------ Data

(* ===== verification/FcgiStream.v ===== *)
(** * FCGX streams: the buffered reader and writer of fcgiapp.c

    The state of a stream and the functions of [libfcgi/fcgiapp.c] that applications call on
    it: [FCGX_GetChar], [FCGX_GetStr], [FCGX_GetLine], [FCGX_UnGetChar], [FCGX_PutChar],
    [FCGX_PutStr], [FCGX_FFlush], [FCGX_FClose] and the error functions.  A pointer into the
    buffer is its offset from [data->buff]; every access to the buffer is checked against its
    length.  The two procedures a stream points to ([fillBuffProc], [emptyBuffProc]) are the
    interface [StreamProcs]; what they promise is [Source] (a reader) and [Sink] (a writer),
    and the theorems here are proved against those promises. *)

From S2P Require Import Prelude FcgiProto.

(** ** The connection to the web server

    What the kernel answers to [read] and [write] on the connection is a script: [rx] holds the
    pieces in which the peer's bytes arrive (a [read] returns at most one piece, the rest of a
    longer one later; when nothing is left it returns 0, end of file) and [wr] how many bytes
    each [write] takes (a [write] beyond the script takes everything).  [tx] is what has been
    written so far. *)

Inductive rd_event :=
  | RdData (bs : list Z)
  | RdErr (errno : Z).

Inductive wr_event :=
  | WrAccept (n : nat)
  | WrErr (errno : Z).

Record Conn := mkConn {
  rx : list rd_event;
  tx : list Z;
  wr : list wr_event;
  os_errno : Z }.

#[export] Instance set_rx : Setter rx := fun g r =>
  mkConn (g (rx r)) (tx r) (wr r) (os_errno r).
#[export] Instance set_tx : Setter tx := fun g r =>
  mkConn (rx r) (g (tx r)) (wr r) (os_errno r).
#[export] Instance set_wr : Setter wr := fun g r =>
  mkConn (rx r) (tx r) (g (wr r)) (os_errno r).
#[export] Instance set_os_errno : Setter os_errno := fun g r =>
  mkConn (rx r) (tx r) (wr r) (g (os_errno r)).

(** ** Streams and requests *)

(** [FCGX_Stream_Data], the private part of a stream; its [reqDataPtr] is the [req] field of
    the state below, because the streams of a request share it. *)
Record FCGX_Stream_Data := mkData {
  buff : list Z;
  bufflen : Z;
  mBuff : Z;
  buffStop : Z;
  stype : Z;
  eorStop : bool;
  skip : bool;
  contentLen : Z;
  paddingLen : Z;
  isAnythingWritten : bool;
  rawWrite : bool }.

#[export] Instance set_buff : Setter buff := fun g r =>
  mkData (g (buff r)) (bufflen r) (mBuff r) (buffStop r) (stype r) (eorStop r) (skip r) (contentLen r) (paddingLen r) (isAnythingWritten r) (rawWrite r).
#[export] Instance set_bufflen : Setter bufflen := fun g r =>
  mkData (buff r) (g (bufflen r)) (mBuff r) (buffStop r) (stype r) (eorStop r) (skip r) (contentLen r) (paddingLen r) (isAnythingWritten r) (rawWrite r).
#[export] Instance set_mBuff : Setter mBuff := fun g r =>
  mkData (buff r) (bufflen r) (g (mBuff r)) (buffStop r) (stype r) (eorStop r) (skip r) (contentLen r) (paddingLen r) (isAnythingWritten r) (rawWrite r).
#[export] Instance set_buffStop : Setter buffStop := fun g r =>
  mkData (buff r) (bufflen r) (mBuff r) (g (buffStop r)) (stype r) (eorStop r) (skip r) (contentLen r) (paddingLen r) (isAnythingWritten r) (rawWrite r).
#[export] Instance set_stype : Setter stype := fun g r =>
  mkData (buff r) (bufflen r) (mBuff r) (buffStop r) (g (stype r)) (eorStop r) (skip r) (contentLen r) (paddingLen r) (isAnythingWritten r) (rawWrite r).
#[export] Instance set_eorStop : Setter eorStop := fun g r =>
  mkData (buff r) (bufflen r) (mBuff r) (buffStop r) (stype r) (g (eorStop r)) (skip r) (contentLen r) (paddingLen r) (isAnythingWritten r) (rawWrite r).
#[export] Instance set_skip : Setter skip := fun g r =>
  mkData (buff r) (bufflen r) (mBuff r) (buffStop r) (stype r) (eorStop r) (g (skip r)) (contentLen r) (paddingLen r) (isAnythingWritten r) (rawWrite r).
#[export] Instance set_contentLen : Setter contentLen := fun g r =>
  mkData (buff r) (bufflen r) (mBuff r) (buffStop r) (stype r) (eorStop r) (skip r) (g (contentLen r)) (paddingLen r) (isAnythingWritten r) (rawWrite r).
#[export] Instance set_paddingLen : Setter paddingLen := fun g r =>
  mkData (buff r) (bufflen r) (mBuff r) (buffStop r) (stype r) (eorStop r) (skip r) (contentLen r) (g (paddingLen r)) (isAnythingWritten r) (rawWrite r).
#[export] Instance set_isAnythingWritten : Setter isAnythingWritten := fun g r =>
  mkData (buff r) (bufflen r) (mBuff r) (buffStop r) (stype r) (eorStop r) (skip r) (contentLen r) (paddingLen r) (g (isAnythingWritten r)) (rawWrite r).
#[export] Instance set_rawWrite : Setter rawWrite := fun g r =>
  mkData (buff r) (bufflen r) (mBuff r) (buffStop r) (stype r) (eorStop r) (skip r) (contentLen r) (paddingLen r) (isAnythingWritten r) (g (rawWrite r)).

------------

# Task directions
Send back every entry precisely as given.

# Answer
(* ===== verification/FcgiStream.v ===== *)
(** * FCGX streams: the buffered reader and writer of fcgiapp.c

    The state of a stream and the functions of [libfcgi/fcgiapp.c] that applications call on
    it: [FCGX_GetChar], [FCGX_GetStr], [FCGX_GetLine], [FCGX_UnGetChar], [FCGX_PutChar],
    [FCGX_PutStr], [FCGX_FFlush], [FCGX_FClose] and the error functions.  A pointer into the
    buffer is its offset from [data->buff]; every access to the buffer is checked against its
    length.  The two procedures a stream points to ([fillBuffProc], [emptyBuffProc]) are the
    interface [StreamProcs]; what they promise is [Source] (a reader) and [Sink] (a writer),
    and the theorems here are proved against those promises. *)

From S2P Require Import Prelude FcgiProto.

(** ** The connection to the web server

    What the kernel answers to [read] and [write] on the connection is a script: [rx] holds the
    pieces in which the peer's bytes arrive (a [read] returns at most one piece, the rest of a
    longer one later; when nothing is left it returns 0, end of file) and [wr] how many bytes
    each [write] takes (a [write] beyond the script takes everything).  [tx] is what has been
    written so far. *)

Inductive rd_event :=
  | RdData (bs : list Z)
  | RdErr (errno : Z).

Inductive wr_event :=
  | WrAccept (n : nat)
  | WrErr (errno : Z).

Record Conn := mkConn {
  rx : list rd_event;
  tx : list Z;
  wr : list wr_event;
  os_errno : Z }.

#[export] Instance set_rx : Setter rx := fun g r =>
  mkConn (g (rx r)) (tx r) (wr r) (os_errno r).
#[export] Instance set_tx : Setter tx := fun g r =>
  mkConn (rx r) (g (tx r)) (wr r) (os_errno r).
#[export] Instance set_wr : Setter wr := fun g r =>
  mkConn (rx r) (tx r) (g (wr r)) (os_errno r).
#[export] Instance set_os_errno : Setter os_errno := fun g r =>
  mkConn (rx r) (tx r) (wr r) (g (os_errno r)).

(** ** Streams and requests *)

(** [FCGX_Stream_Data], the private part of a stream; its [reqDataPtr] is the [req] field of
    the state below, because the streams of a request share it. *)
Record FCGX_Stream_Data := mkData {
  buff : list Z;
  bufflen : Z;
  mBuff : Z;
  buffStop : Z;
  stype : Z;
  eorStop : bool;
  skip : bool;
  contentLen : Z;
  paddingLen : Z;
  isAnythingWritten : bool;
  rawWrite : bool }.

#[export] Instance set_buff : Setter buff := fun g r =>
  mkData (g (buff r)) (bufflen r) (mBuff r) (buffStop r) (stype r) (eorStop r) (skip r) (contentLen r) (paddingLen r) (isAnythingWritten r) (rawWrite r).
#[export] Instance set_bufflen : Setter bufflen := fun g r =>
  mkData (buff r) (g (bufflen r)) (mBuff r) (buffStop r) (stype r) (eorStop r) (skip r) (contentLen r) (paddingLen r) (isAnythingWritten r) (rawWrite r).
#[export] Instance set_mBuff : Setter mBuff := fun g r =>
  mkData (buff r) (bufflen r) (g (mBuff r)) (buffStop r) (stype r) (eorStop r) (skip r) (contentLen r) (paddingLen r) (isAnythingWritten r) (rawWrite r).
#[export] Instance set_buffStop : Setter buffStop := fun g r =>
  mkData (buff r) (bufflen r) (mBuff r) (g (buffStop r)) (stype r) (eorStop r) (skip r) (contentLen r) (paddingLen r) (isAnythingWritten r) (rawWrite r).
#[export] Instance set_stype : Setter stype := fun g r =>
  mkData (buff r) (bufflen r) (mBuff r) (buffStop r) (g (stype r)) (eorStop r) (skip r) (contentLen r) (paddingLen r) (isAnythingWritten r) (rawWrite r).
#[export] Instance set_eorStop : Setter eorStop := fun g r =>
  mkData (buff r) (bufflen r) (mBuff r) (buffStop r) (stype r) (g (eorStop r)) (skip r) (contentLen r) (paddingLen r) (isAnythingWritten r) (rawWrite r).
#[export] Instance set_skip : Setter skip := fun g r =>
  mkData (buff r) (bufflen r) (mBuff r) (buffStop r) (stype r) (eorStop r) (g (skip r)) (contentLen r) (paddingLen r) (isAnythingWritten r) (rawWrite r).
#[export] Instance set_contentLen : Setter contentLen := fun g r =>
  mkData (buff r) (bufflen r) (mBuff r) (buffStop r) (stype r) (eorStop r) (skip r) (g (contentLen r)) (paddingLen r) (isAnythingWritten r) (rawWrite r).
#[export] Instance set_paddingLen : Setter paddingLen := fun g r =>
  mkData (buff r) (bufflen r) (mBuff r) (buffStop r) (stype r) (eorStop r) (skip r) (contentLen r) (g (paddingLen r)) (isAnythingWritten r) (rawWrite r).
#[export] Instance set_isAnythingWritten : Setter isAnythingWritten := fun g r =>
  mkData (buff r) (bufflen r) (mBuff r) (buffStop r) (stype r) (eorStop r) (skip r) (contentLen r) (paddingLen r) (g (isAnythingWritten r)) (rawWrite r).
#[export] Instance set_rawWrite : Setter rawWrite := fun g r =>
  mkData (buff r) (bufflen r) (mBuff r) (buffStop r) (stype r) (eorStop r) (skip r) (contentLen r) (paddingLen r) (isAnythingWritten r) (g (rawWrite r)).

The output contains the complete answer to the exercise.